**Directions for this task:**
Transcribe the data below verbatim from the line with "apply Forall_cons in Hall as [Hc Hall]. cbn" to the line with "- cbn [wheel_do].". Include both of those lines.

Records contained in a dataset
Lemma fire_log_absent k ops : forall w t,
  wheel_inv w -> wh_entries w !! k = None -> Forall (fun o => ~ concerns k o) ops -> fire_log k t w ops = [].
Proof.
  induction ops as [|o ops IH]; intros w t Hinv Hk Hall; [done|].
  apply Forall_cons in Hall as [Hc Hall]. cbn [fire_log].
  assert (Hinv' := wheel_do_inv w o Hinv).
  assert (Hstep : wh_entries (wheel_do w o).1 !! k = None /\
    existsb (fun x => String.eqb (we_key x) k) (wheel_do w o).2 = false).
  { destruct (is_tick o) as [->|Ho].
    - cbn [wheel_do]. destruct (tick_spec w Hinv) as (_ & _ & _ & Hf & He & _). split; [by rewrite He, Hk|].
      rewrite Hf. apply not_true_iff_false. rewrite existsb_exists. intros (x & Hx & Hxk).
      apply String.eqb_eq in Hxk. apply list_elem_of_In, list_elem_of_omap in Hx as ([k' x'] & Hin & Hfire).
      apply elem_of_map_to_list in Hin.
      apply (wi_slot _ Hinv) in Hin as [Hin _]; [|apply Z.mod_pos_bound; pose proof (wi_slots _ Hinv); lia].
      apply (wi_entry _ Hinv) in Hin as Hent. destruct Hent as (Hk' & _).
      unfold fires in Hfire. simpl in Hfire. destruct (0 <? we_rounds x'); [done|].
      destruct (we_callback x'); [|done]. injection Hfire as ->. congruence.
    - destruct (other_op_keeps w k o Hinv Hc Ho) as (_ & -> & ->). done. }
  destruct Hstep as [Hk' Hfi]. destruct (wheel_do w o) as [w' fired]. simpl in *. rewrite Hfi. by apply IH.
Qed.

(** An entry left alone fires once, when its ticks have passed. *)
Lemma fire_log_due k ops : forall w t e,
  wheel_inv w -> wh_entries w !! k = Some e -> we_callback e <> None ->
  Forall (fun o => ~ concerns k o) ops ->
  fire_log k t w ops = if due w e <=? ticks ops then [t + due w e] else [].
Proof.
  induction ops as [|o ops IH]; intros w t e Hinv Hk Hcb Hall.
  { pose proof (wi_entry _ Hinv _ _ Hk) as (_ & _ & Hr). pose proof (due_pos w e Hinv Hr).
    cbn [fire_log ticks]. by rewrite (proj2 (Z.leb_gt _ _)) by lia. }
  apply Forall_cons in Hall as [Hc Hall]. pose proof (ticks_nonneg ops) as Ht.
  destruct (is_tick o) as [->|Ho].
  - cbn [fire_log wheel_do ticks]. pose proof (tick_due w k e Hinv Hk) as Hd.
    pose proof (tick_fired w k e Hinv Hk Hcb) as Hf. pose proof (tick_inv w Hinv) as Hinv'.
    destruct (tick w) as [w' fired]. cbn [fst snd] in *. rewrite Hf.
    destruct (due w e =? 1) eqn:E; zbool.
    + rewrite fire_log_absent by done. rewrite E. by zdecide.
    + destruct Hd as (e' & He' & Hde & Hcb'). simpl. rewrite (IH w' (t + 1) e' Hinv' He') by (congruence || done).
      rewrite Hde. repeat case_on; zbool; try done; try lia; f_equal; lia.
  - destruct (other_op_keeps w k o Hinv Hc Ho) as ((Hi & Hl & Hcu) & He & Hf).
    assert (Hinv' := wheel_do_inv w o Hinv). cbn [fire_log].
    assert (Hdue : due (wheel_do w o).1 e = due w e) by (unfold due; by rewrite Hl, Hcu).
    destruct (wheel_do w o) as [w' fired]. cbn [fst snd] in *. subst fired. cbn [existsb app].
    rewrite <- He in Hk. specialize (IH w' t e Hinv' Hk Hcb Hall). rewrite Hdue in IH.
    destruct o; done.
Qed.
(* ===== verification/RelayConn.v ===== *)
(** * One relay connection ([internal/relay/conn.go])

    A connection is shared by its reader goroutine, its writer goroutine and the HTTP handlers.
    A step is one call of a handler, one turn of a loop, or one half of [Close]: the part up to
    [wg.Wait] and the part after it. The target socket is what the steps take as arguments:
    the result of a read, the outcome of a write. [rc_written] records what the target was
    given; [rc_released] counts the calls of [onClosed]. Logging is left out. *)

From S2P Require Import Prelude RingBuffer.

Definition ErrConnClosed : goerr := ESentinel "relay connection closed".

(** [closeOnce]: not entered, entered and not finished (by the reader goroutine or by another
    caller), finished. *)
Inductive once_state := OnceFresh | OnceRunning (by_reader : bool) | OnceDone.

Record relayConn := mkRelayConn {
  rc_id : string; rc_clientID : string;
  rc_downstream : RingBuffer;
  rc_queue : list (list byte); rc_queue_closed : bool;
  rc_upstreamBytes : Z; rc_sendWindow : Z; rc_idleTimeout : Z;
  rc_lastActive : Z; rc_eos : bool; rc_closed : bool; rc_cancelled : bool;
  rc_target_closed : bool;
  rc_reader : bool; rc_writer : bool;   (** the goroutines that [wg] counts *)
  rc_once : once_state;
  rc_released : Z;
  rc_written : list byte }.

Definition queueCap : Z := 256.
Definition chunk : Z := 4096.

**Answer below:**
  apply Forall_cons in Hall as [Hc Hall]. cbn [fire_log].
  assert (Hinv' := wheel_do_inv w o Hinv).
  assert (Hstep : wh_entries (wheel_do w o).1 !! k = None /\
    existsb (fun x => String.eqb (we_key x) k) (wheel_do w o).2 = false).
  { destruct (is_tick o) as [->|Ho].
    - cbn [wheel_do]. destruct (tick_spec w Hinv) as (_ & _ & _ & Hf & He & _). split; [by rewrite He, Hk|].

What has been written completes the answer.